Good evening everyone;
I've had a number of you ask for an update on my condition and I really didn't have anything new to tell you until today. My doctor had decided to perform an MRI to confirm the results of the CT scan. He did not expect to see anything different and only did it because another doctor thought it might solidify the decision he had suggested of removing my left kidney. The test was done 3 weeks ago today. It takes 5 - 10 working days to get the result back and my doctor was on vacation for a week so that is why there was such a delay. I went back to see him this morning and the results were very positive. My doctor is very confident that it is not cancer. He said he was very surprised that the MRI made such a difference. After viewing the MRI he and the radiologist reviewed the results of the ultrasound and the CT scan (which both suggested cancer) and the rusults from the MRI cleared up some concerns they saw in the other 2. The result is I do not have to have my kidney removed and it looks like I am cancer free.
Shirley was immediately thrilled but I had a very unusual reaction. It felt like I had just finished going 15 rounds with the current title holder. I almost went completely numb. I felt like I couldn't catch my breath, somehow as if all of this was impossible. We went to Centenial Park for a walk so that I could learn how to breath again. Shirley thinks I was in some sort of state of shock. Slowly my head cleared and it began to sink in. It's like someone gave me my life back again. I'm not sure how to interpret all of this. I'm not sure if this is a miracle (in other words that the growth actually changed in nature and the cancer disappeared) or if everything just became a little clearer for the doctors. What I do know is that God answered prayers that were offered on my behalf. He answers prayer every day and every prayer we offer makes a difference in the direction of our daily lives. I'm going to get a bit religious on you now:
"Is any one of you in trouble? He should pray. Is anyone happy? Let him sing songs of praise. Is any one of you sick? He should call the elders of the church to pray over him and anoint him with oil in the name of the Lord. And the prayer offered in faith will make the sick person well; the Lord will raise him up. If he has sinned, he will be forgiven. Therefore confess your sins to each other and pray for each other so that you may be healed. The prayer of a righteous man is powerful and effective." James 5: 13-16.

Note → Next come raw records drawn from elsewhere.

(** ** Cancelling *)

Lemma cancel_limit_order_ok d id d' :
  cancel_limit_order d id = Ok d' →
  mconserves d d' ∧ same_but_limits d d' ∧
  db_limit_orders d' = mkTable (delete id (objs (db_limit_orders d))) (next_id (db_limit_orders d)) ∧
  is_Some (objs (db_limit_orders d) !! id).
Proof.
  unfold cancel_limit_order. intros H. apply rbind_ok in H as (o & Ho%of_option_ok & H).
  apply rbind_ok in H as (a & _ & H). apply rbind_ok in H as (d1 & H1 & H).
  apply rbind_ok in H as (d2 & H2 & H). apply rbind_ok in H as (d3 & H3 & [= <-]).
  apply core_in_orders_market in H1 as [M1 S1].
  2:{ intros s s' Hs. case_in Hs; [by apply less_core_in_orders_ok in Hs|by injection Hs as <-]. }
  apply adjust_balance_market in H2 as [M2 S2]. apply adjust_balance_market in H3 as [M3 S3].
  assert (same_market d d3) as S by (etrans; [exact S1|by etrans]).
  destruct S as (El & Ec & Es & Eb & Eba & Ea & Eg & Ed).
  assert (objs (db_limit_orders d3) !! id = Some o) as Ho3 by (by rewrite El).
  split_and!; [|done| |by eexists].
  - eapply mmoves_ext; [eapply mmoves_trans; [exact M1|eapply mmoves_trans; [exact M2|
      eapply mmoves_trans; [exact M3|exact (mmoves_remove_limit _ _ _ Ho3)]]]|]. locked_solve.
  - simpl. by rewrite El.
Qed.

Lemma maybe_cull_ok d id b d' :
  maybe_cull_small_order d id = Ok (b, d') →
  mconserves d d' ∧ same_but_limits d d' ∧
  db_limit_orders d' =
    if b then mkTable (delete id (objs (db_limit_orders d))) (next_id (db_limit_orders d))
    else db_limit_orders d.
Proof.
  unfold maybe_cull_small_order. intros H. apply rbind_ok in H as (o & Ho & H).
  apply rbind_ok in H as (r & Hr & H). case_in H.
  - apply rbind_ok in H as (d1 & H1 & [= <- <-]). apply cancel_limit_order_ok in H1 as (?&?&?&_). done.
  - injection H as <- <-. split_and!; [apply mmoves_refl|done..].
Qed.

Lemma cancel_settlement_ok d id d' : cancel_settlement d id = Ok d' → mconserves d d'.
Proof.
  unfold cancel_settlement. intros H. apply rbind_ok in H as (s & Hs%of_option_ok & H).
  apply rbind_ok in H as (d1 & H1 & [= <-]). apply adjust_balance_market in H1 as [M1 S1].
  destruct S1 as (_ & _ & Es & _). rewrite <- Es in Hs.
  eapply mmoves_ext; [eapply mmoves_trans; [exact M1|exact (mmoves_remove_settlement _ _ _ Hs)]|].
  locked_solve.
Qed.

Lemma cancel_bid_ok d id d' :
  cancel_bid d id = Ok d' → mconserves d d' ∧ db_bitassets d' = db_bitassets d ∧ db_assets d' = db_assets d.
Proof.
  unfold cancel_bid. intros H. apply rbind_ok in H as (b & Hb%of_option_ok & H).
  apply rbind_ok in H as (d1 & H1 & [= <-]). apply adjust_balance_market in H1 as [M1 S1].
  destruct S1 as (_ & _ & _ & Eb & Eba & Ea & _). rewrite <- Eb in Hb. split; [|done].
  eapply mmoves_ext; [eapply mmoves_trans; [exact M1|exact (mmoves_remove_bid _ _ _ Hb)]|].
  locked_solve.
Qed.

(** ** Filling *)

Lemma deferred_fee_market d id fee thr d' :
  (if 0 <? fee then modify_statistics d id (λ s, statistics_pay_fee s fee thr) else Ok d) = Ok d' →
  0 <= fee → mmoves d d' (λ aid, amount_of aid (core_asset fee)) ∧ same_market d d'.
Proof.
  intros H Hf. destruct (Z.ltb_spec 0 fee).
  - apply modify_statistics_market in H as (s & s' & _ & Hs & Hsm & Hm).
    apply statistics_pay_fee_ok in Hs. split; [|done]. eapply mmoves_ext; [exact Hm|].
    intros aid. unfold core_delta. f_equal. f_equal. lia.
  - injection H as <-. split; [|done]. assert (fee = 0) as -> by lia.
    eapply mmoves_ext; [apply mmoves_refl|]. locked_solve.
Qed.

(** What is left of a partially filled limit order. *)
Definition reduced (o : limit_order_object) (pays : Z) : limit_order_object :=
  mkLimit (lim_expiration o) (lim_seller o) (lim_for_sale o - pays) (lim_sell_price o) 0.

Lemma reduced_wf o pays :
  limit_wf o → 0 <= pays < lim_for_sale o → limit_wf (reduced o pays).
Proof.
  intros (H & ? & ? & ?) Hp. unfold amount_pos in H.
  split_and!; simpl; try done; unfold amount_pos; lia.
Qed.

(** The limit table after a fill: the order is gone exactly when the fill
    says so, otherwise it is reduced. *)
Definition limits_after (d : database) (id : Z) (o : limit_order_object) (pays : Z) (gone : bool)
    : table limit_order_object :=
  mkTable (if gone then delete id (objs (db_limit_orders d))
           else <[id := reduced o pays]> (objs (db_limit_orders d)))
    (next_id (db_limit_orders d)).

Lemma fill_limit_ok d id o pays receives cull b d' :
  objs (db_limit_orders d) !! id = Some o → assets_wf d → market_wf d →
  0 <= amount receives < 2 ^ 63 → 0 <= amount pays <= lim_for_sale o →
  fill_limit_order d id pays receives cull = Ok (b, d') →
  mmoves d d' (λ aid, amount_of aid receives - amount_of aid pays) ∧ same_but_limits d d' ∧
  db_limit_orders d' = limits_after d id o (amount pays) b ∧
  (pays = amount_for_sale o → b = true).
Proof.
  intros Ho Hwf Hm Hr Hp. unfold fill_limit_order, limit_ref. rewrite Ho. cbn [of_option rbind].
  intros H. apply rbind_ok in H as (u1 & Hid%require_ok & H). apply rbind_ok in H as (u2 & _ & H).
  apply rbind_ok in H as (seller & _ & H). apply rbind_ok in H as ([fee d1] & H1 & H).
  apply rbind_ok in H as (net & Hnet & H). apply rbind_ok in H as (d2 & H2 & H).
  apply rbind_ok in H as (d3 & H3 & H). apply Z.eqb_eq in Hid.
  pose proof (proj1 Hm _ _ Ho) as Ho_wf. pose proof Ho_wf as (Hpos & Hprice & Hne & Hdef).
  apply pay_market_fees_ok in H1 as (Hfi & Hfb & S1 & M1); [|done..].
  apply asset_sub_ok in Hnet as (Hni & Hna). apply pay_order_ok in H2 as [M2 S2].
  apply deferred_fee_market in H3 as [M3 S3]; [|unfold amount_ok in Hdef; lia].
  assert (same_market d d3) as S by (etrans; [exact S1|by etrans]). clear S1 S2 S3.
  assert (mmoves d d3 (λ aid, amount_of aid receives
    + amount_of aid (core_asset (lim_deferred_fee o)))) as M.
  { eapply mmoves_ext; [eapply mmoves_trans; [exact M1|eapply mmoves_trans; [exact M2|exact M3]]|].
    intros aid. unfold amount_of. subst net; simpl. rewrite Hfi. repeat case_match; lia. }
  destruct S as (El & Ec & Es & Eb & Eba & Ea & Eg & Ed).
  assert (objs (db_limit_orders d3) !! id = Some o) as Ho3 by (by rewrite El).
  destruct (asset_eqb pays (amount_for_sale o)) eqn:Eq.
  - injection H as <- <-. unfold asset_eqb in Eq. simpl in Eq. split_and!; try done.
    + eapply mmoves_ext; [eapply mmoves_trans; [exact M|exact (mmoves_remove_limit _ _ _ Ho3)]|].
      intros aid. unfold limit_locked, amount_for_sale, amount_of; simpl. repeat case_match; lia.
    + simpl. unfold limits_after. by rewrite El.
  - assert (amount pays ≠ lim_for_sale o) as Hlt.
    { intros E. unfold asset_eqb in Eq. simpl in Eq. rewrite E in Eq. simpl in Hid.
      rewrite <- Hid, !Z.eqb_refl in Eq. done. }
    apply rbind_ok in H as (rest & Hrest & H). safe_inv.
    set (o' := mkLimit _ _ _ _ _) in H. change o' with (reduced o (amount pays)) in H.
    assert (limit_wf (reduced o (amount pays))) as Ho' by (apply reduced_wf; [done|lia]).
    pose proof (mmoves_put_limit d3 id o _ Ho3 Ho') as M4.
    assert (mmoves d (put_limit id (reduced o (amount pays)) d3)
      (λ aid, amount_of aid receives - amount_of aid pays)) as M5.
    { eapply mmoves_ext; [eapply mmoves_trans; [exact M|exact M4]|].
      intros aid. unfold limit_locked, amount_for_sale, amount_of; simpl. simpl in Hid.
      repeat case_match; lia. }
    assert (objs (db_limit_orders (put_limit id (reduced o (amount pays)) d3))
      = <[id := reduced o (amount pays)]> (objs (db_limit_orders d))) as E5 by (simpl; by rewrite El).
    case_in H.
    + apply maybe_cull_ok in H as (M6 & S6 & E6).
      destruct S6 as (?&?&?&?&?&?&?). simpl in *.
      split; [|split; [split_and!; congruence|split]].
      * eapply mmoves_ext; [by eapply mmoves_trans|]. intros; simpl; lia.
      * rewrite E6. unfold limits_after. simpl. rewrite El. destruct b; [|done].
        by rewrite delete_insert_eq.
      * intros ->. simpl in *. lia.
    + injection H as <- <-. split_and!; try done.
      * unfold limits_after. simpl. by rewrite El.
      * intros ->. simpl in *. lia.
Qed.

I feel a bit like the believers who were praying for Peter's release but when Peter knocked at the door they didn't believe it and wouldn't let him in. Anyway, I'm absolutely certain that God was and is still speaking to me. I will never be the same. I found myself thinking through so many things and honestly the biggest concern I had through all of this is the question of how will I be remembered. Have I lived my life to this point as I should have? Did my life amount to anything of importance? This sounds a little dark but I came face to face with my own mortality in a way I have never done before. I believe God has told me that He expects more from me. Not more things like songs or sermons or serve on more boards or committies. He expects faithfulness. He expects me to live the moment to the best of my ability and in his strength. Lord willing I will do that.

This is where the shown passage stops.